Problem = Word for word, copy each record that comes after this.
-------------------------
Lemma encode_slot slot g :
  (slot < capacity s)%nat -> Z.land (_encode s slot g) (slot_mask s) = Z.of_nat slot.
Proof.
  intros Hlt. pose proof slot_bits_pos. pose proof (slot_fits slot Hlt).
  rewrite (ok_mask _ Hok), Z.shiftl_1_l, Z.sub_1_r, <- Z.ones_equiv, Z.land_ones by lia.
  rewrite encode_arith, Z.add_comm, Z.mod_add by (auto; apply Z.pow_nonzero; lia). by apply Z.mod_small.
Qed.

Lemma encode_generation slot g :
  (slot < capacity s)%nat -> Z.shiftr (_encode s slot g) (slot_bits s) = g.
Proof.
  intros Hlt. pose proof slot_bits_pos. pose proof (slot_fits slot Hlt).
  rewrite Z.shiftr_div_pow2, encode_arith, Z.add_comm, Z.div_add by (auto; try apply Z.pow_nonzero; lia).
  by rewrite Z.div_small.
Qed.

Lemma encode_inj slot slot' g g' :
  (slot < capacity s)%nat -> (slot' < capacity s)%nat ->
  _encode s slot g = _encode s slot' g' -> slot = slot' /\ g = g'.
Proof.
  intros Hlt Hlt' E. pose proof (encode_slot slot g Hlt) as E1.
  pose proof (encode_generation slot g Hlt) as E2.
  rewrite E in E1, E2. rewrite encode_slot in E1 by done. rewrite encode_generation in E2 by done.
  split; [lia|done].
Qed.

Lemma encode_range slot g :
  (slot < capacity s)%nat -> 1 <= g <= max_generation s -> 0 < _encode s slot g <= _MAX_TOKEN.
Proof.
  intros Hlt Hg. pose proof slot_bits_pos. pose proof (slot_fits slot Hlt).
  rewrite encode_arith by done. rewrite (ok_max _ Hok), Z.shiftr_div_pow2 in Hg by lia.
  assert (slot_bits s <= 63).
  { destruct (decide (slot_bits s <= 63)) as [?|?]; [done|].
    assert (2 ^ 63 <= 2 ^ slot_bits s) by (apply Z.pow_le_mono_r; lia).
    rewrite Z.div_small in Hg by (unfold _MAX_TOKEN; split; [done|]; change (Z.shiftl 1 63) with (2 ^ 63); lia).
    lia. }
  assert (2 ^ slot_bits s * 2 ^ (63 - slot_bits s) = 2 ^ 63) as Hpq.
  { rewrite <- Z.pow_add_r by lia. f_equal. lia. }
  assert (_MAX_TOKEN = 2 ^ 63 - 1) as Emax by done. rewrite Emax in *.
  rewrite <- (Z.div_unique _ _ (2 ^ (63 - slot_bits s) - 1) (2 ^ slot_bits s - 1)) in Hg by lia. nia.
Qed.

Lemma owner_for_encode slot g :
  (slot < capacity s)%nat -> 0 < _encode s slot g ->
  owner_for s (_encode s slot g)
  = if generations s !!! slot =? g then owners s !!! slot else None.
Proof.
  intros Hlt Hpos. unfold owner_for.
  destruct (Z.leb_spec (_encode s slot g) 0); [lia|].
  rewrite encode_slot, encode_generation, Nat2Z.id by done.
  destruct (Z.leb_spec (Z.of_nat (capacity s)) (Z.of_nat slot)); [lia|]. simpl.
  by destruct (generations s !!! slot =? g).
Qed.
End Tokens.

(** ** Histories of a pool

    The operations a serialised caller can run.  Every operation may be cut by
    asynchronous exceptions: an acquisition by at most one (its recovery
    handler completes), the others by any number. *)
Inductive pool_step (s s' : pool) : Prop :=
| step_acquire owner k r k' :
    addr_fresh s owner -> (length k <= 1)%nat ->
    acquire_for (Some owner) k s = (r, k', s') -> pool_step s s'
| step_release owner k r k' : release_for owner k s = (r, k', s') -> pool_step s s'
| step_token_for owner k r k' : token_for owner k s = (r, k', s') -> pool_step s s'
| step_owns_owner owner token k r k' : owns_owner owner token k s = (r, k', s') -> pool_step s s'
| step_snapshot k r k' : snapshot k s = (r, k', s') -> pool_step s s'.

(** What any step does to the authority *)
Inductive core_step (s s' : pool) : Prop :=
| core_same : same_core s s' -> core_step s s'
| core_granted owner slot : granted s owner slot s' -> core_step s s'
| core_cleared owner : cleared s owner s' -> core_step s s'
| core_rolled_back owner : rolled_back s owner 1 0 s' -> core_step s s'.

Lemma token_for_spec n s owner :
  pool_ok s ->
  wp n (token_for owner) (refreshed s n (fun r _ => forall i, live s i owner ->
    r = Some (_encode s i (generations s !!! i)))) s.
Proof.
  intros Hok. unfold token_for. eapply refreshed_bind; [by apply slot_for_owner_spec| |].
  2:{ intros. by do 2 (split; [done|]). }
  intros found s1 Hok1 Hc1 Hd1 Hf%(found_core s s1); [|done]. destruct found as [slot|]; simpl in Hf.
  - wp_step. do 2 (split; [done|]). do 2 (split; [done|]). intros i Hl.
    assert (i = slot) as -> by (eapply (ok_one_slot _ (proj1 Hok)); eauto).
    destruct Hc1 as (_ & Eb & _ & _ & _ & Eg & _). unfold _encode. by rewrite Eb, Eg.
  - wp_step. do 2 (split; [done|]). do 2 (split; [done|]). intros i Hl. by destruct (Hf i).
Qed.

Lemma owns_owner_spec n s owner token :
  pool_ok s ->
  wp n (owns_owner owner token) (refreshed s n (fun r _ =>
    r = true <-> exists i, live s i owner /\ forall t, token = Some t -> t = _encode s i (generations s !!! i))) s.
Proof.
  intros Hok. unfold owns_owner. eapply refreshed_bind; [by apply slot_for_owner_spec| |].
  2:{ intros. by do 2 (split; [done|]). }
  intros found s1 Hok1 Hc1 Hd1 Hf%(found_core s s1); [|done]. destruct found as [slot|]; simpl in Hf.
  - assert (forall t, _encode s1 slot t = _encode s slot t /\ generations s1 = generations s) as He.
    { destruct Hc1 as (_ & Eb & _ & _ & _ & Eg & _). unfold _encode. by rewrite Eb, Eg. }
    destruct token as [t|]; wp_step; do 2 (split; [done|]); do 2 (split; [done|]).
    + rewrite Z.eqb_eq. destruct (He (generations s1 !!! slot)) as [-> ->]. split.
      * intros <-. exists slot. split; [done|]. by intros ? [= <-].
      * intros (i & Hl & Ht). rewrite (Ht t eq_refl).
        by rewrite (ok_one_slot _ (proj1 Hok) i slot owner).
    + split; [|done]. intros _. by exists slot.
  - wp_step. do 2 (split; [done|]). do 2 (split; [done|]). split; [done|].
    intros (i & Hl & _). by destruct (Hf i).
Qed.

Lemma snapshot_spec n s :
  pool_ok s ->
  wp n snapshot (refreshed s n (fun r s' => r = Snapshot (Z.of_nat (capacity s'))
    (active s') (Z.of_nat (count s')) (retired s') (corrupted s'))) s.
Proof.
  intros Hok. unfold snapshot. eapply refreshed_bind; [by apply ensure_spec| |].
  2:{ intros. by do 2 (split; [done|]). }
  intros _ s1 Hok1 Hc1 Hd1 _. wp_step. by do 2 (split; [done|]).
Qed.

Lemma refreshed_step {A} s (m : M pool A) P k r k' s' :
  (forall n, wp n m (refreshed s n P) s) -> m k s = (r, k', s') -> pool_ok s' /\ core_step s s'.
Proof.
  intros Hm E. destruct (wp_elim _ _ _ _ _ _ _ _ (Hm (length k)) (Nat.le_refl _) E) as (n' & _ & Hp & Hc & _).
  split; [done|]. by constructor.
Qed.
-------------------------
Task output =
Lemma encode_slot slot g :
  (slot < capacity s)%nat -> Z.land (_encode s slot g) (slot_mask s) = Z.of_nat slot.
Proof.
  intros Hlt. pose proof slot_bits_pos. pose proof (slot_fits slot Hlt).
  rewrite (ok_mask _ Hok), Z.shiftl_1_l, Z.sub_1_r, <- Z.ones_equiv, Z.land_ones by lia.
  rewrite encode_arith, Z.add_comm, Z.mod_add by (auto; apply Z.pow_nonzero; lia). by apply Z.mod_small.
Qed.

Lemma encode_generation slot g :
  (slot < capacity s)%nat -> Z.shiftr (_encode s slot g) (slot_bits s) = g.
Proof.
  intros Hlt. pose proof slot_bits_pos. pose proof (slot_fits slot Hlt).
  rewrite Z.shiftr_div_pow2, encode_arith, Z.add_comm, Z.div_add by (auto; try apply Z.pow_nonzero; lia).
  by rewrite Z.div_small.
Qed.

Lemma encode_inj slot slot' g g' :
  (slot < capacity s)%nat -> (slot' < capacity s)%nat ->
  _encode s slot g = _encode s slot' g' -> slot = slot' /\ g = g'.
Proof.
  intros Hlt Hlt' E. pose proof (encode_slot slot g Hlt) as E1.
  pose proof (encode_generation slot g Hlt) as E2.
  rewrite E in E1, E2. rewrite encode_slot in E1 by done. rewrite encode_generation in E2 by done.
  split; [lia|done].
Qed.

Lemma encode_range slot g :
  (slot < capacity s)%nat -> 1 <= g <= max_generation s -> 0 < _encode s slot g <= _MAX_TOKEN.
Proof.
  intros Hlt Hg. pose proof slot_bits_pos. pose proof (slot_fits slot Hlt).
  rewrite encode_arith by done. rewrite (ok_max _ Hok), Z.shiftr_div_pow2 in Hg by lia.
  assert (slot_bits s <= 63).
  { destruct (decide (slot_bits s <= 63)) as [?|?]; [done|].
    assert (2 ^ 63 <= 2 ^ slot_bits s) by (apply Z.pow_le_mono_r; lia).
    rewrite Z.div_small in Hg by (unfold _MAX_TOKEN; split; [done|]; change (Z.shiftl 1 63) with (2 ^ 63); lia).
    lia. }
  assert (2 ^ slot_bits s * 2 ^ (63 - slot_bits s) = 2 ^ 63) as Hpq.
  { rewrite <- Z.pow_add_r by lia. f_equal. lia. }
  assert (_MAX_TOKEN = 2 ^ 63 - 1) as Emax by done. rewrite Emax in *.
  rewrite <- (Z.div_unique _ _ (2 ^ (63 - slot_bits s) - 1) (2 ^ slot_bits s - 1)) in Hg by lia. nia.
Qed.

Lemma owner_for_encode slot g :
  (slot < capacity s)%nat -> 0 < _encode s slot g ->
  owner_for s (_encode s slot g)
  = if generations s !!! slot =? g then owners s !!! slot else None.
Proof.
  intros Hlt Hpos. unfold owner_for.
  destruct (Z.leb_spec (_encode s slot g) 0); [lia|].
  rewrite encode_slot, encode_generation, Nat2Z.id by done.
  destruct (Z.leb_spec (Z.of_nat (capacity s)) (Z.of_nat slot)); [lia|]. simpl.
  by destruct (generations s !!! slot =? g).
Qed.
End Tokens.

(** ** Histories of a pool

    The operations a serialised caller can run.  Every operation may be cut by
    asynchronous exceptions: an acquisition by at most one (its recovery
    handler completes), the others by any number. *)
Inductive pool_step (s s' : pool) : Prop :=
| step_acquire owner k r k' :
    addr_fresh s owner -> (length k <= 1)%nat ->
    acquire_for (Some owner) k s = (r, k', s') -> pool_step s s'
| step_release owner k r k' : release_for owner k s = (r, k', s') -> pool_step s s'
| step_token_for owner k r k' : token_for owner k s = (r, k', s') -> pool_step s s'
| step_owns_owner owner token k r k' : owns_owner owner token k s = (r, k', s') -> pool_step s s'
| step_snapshot k r k' : snapshot k s = (r, k', s') -> pool_step s s'.

(** What any step does to the authority *)
Inductive core_step (s s' : pool) : Prop :=
| core_same : same_core s s' -> core_step s s'
| core_granted owner slot : granted s owner slot s' -> core_step s s'
| core_cleared owner : cleared s owner s' -> core_step s s'
| core_rolled_back owner : rolled_back s owner 1 0 s' -> core_step s s'.

Lemma token_for_spec n s owner :
  pool_ok s ->
  wp n (token_for owner) (refreshed s n (fun r _ => forall i, live s i owner ->
    r = Some (_encode s i (generations s !!! i)))) s.
Proof.
  intros Hok. unfold token_for. eapply refreshed_bind; [by apply slot_for_owner_spec| |].
  2:{ intros. by do 2 (split; [done|]). }
  intros found s1 Hok1 Hc1 Hd1 Hf%(found_core s s1); [|done]. destruct found as [slot|]; simpl in Hf.
  - wp_step. do 2 (split; [done|]). do 2 (split; [done|]). intros i Hl.
    assert (i = slot) as -> by (eapply (ok_one_slot _ (proj1 Hok)); eauto).
    destruct Hc1 as (_ & Eb & _ & _ & _ & Eg & _). unfold _encode. by rewrite Eb, Eg.
  - wp_step. do 2 (split; [done|]). do 2 (split; [done|]). intros i Hl. by destruct (Hf i).
Qed.

Lemma owns_owner_spec n s owner token :
  pool_ok s ->
  wp n (owns_owner owner token) (refreshed s n (fun r _ =>
    r = true <-> exists i, live s i owner /\ forall t, token = Some t -> t = _encode s i (generations s !!! i))) s.
Proof.
  intros Hok. unfold owns_owner. eapply refreshed_bind; [by apply slot_for_owner_spec| |].
  2:{ intros. by do 2 (split; [done|]). }
  intros found s1 Hok1 Hc1 Hd1 Hf%(found_core s s1); [|done]. destruct found as [slot|]; simpl in Hf.
  - assert (forall t, _encode s1 slot t = _encode s slot t /\ generations s1 = generations s) as He.
    { destruct Hc1 as (_ & Eb & _ & _ & _ & Eg & _). unfold _encode. by rewrite Eb, Eg. }
    destruct token as [t|]; wp_step; do 2 (split; [done|]); do 2 (split; [done|]).
    + rewrite Z.eqb_eq. destruct (He (generations s1 !!! slot)) as [-> ->]. split.
      * intros <-. exists slot. split; [done|]. by intros ? [= <-].
      * intros (i & Hl & Ht). rewrite (Ht t eq_refl).
        by rewrite (ok_one_slot _ (proj1 Hok) i slot owner).
    + split; [|done]. intros _. by exists slot.
  - wp_step. do 2 (split; [done|]). do 2 (split; [done|]). split; [done|].
    intros (i & Hl & _). by destruct (Hf i).
Qed.

Lemma snapshot_spec n s :
  pool_ok s ->
  wp n snapshot (refreshed s n (fun r s' => r = Snapshot (Z.of_nat (capacity s'))
    (active s') (Z.of_nat (count s')) (retired s') (corrupted s'))) s.
Proof.
  intros Hok. unfold snapshot. eapply refreshed_bind; [by apply ensure_spec| |].
  2:{ intros. by do 2 (split; [done|]). }
  intros _ s1 Hok1 Hc1 Hd1 _. wp_step. by do 2 (split; [done|]).
Qed.

Lemma refreshed_step {A} s (m : M pool A) P k r k' s' :
  (forall n, wp n m (refreshed s n P) s) -> m k s = (r, k', s') -> pool_ok s' /\ core_step s s'.
Proof.
  intros Hm E. destruct (wp_elim _ _ _ _ _ _ _ _ (Hm (length k)) (Nat.le_refl _) E) as (n' & _ & Hp & Hc & _).
  split; [done|]. by constructor.
Qed.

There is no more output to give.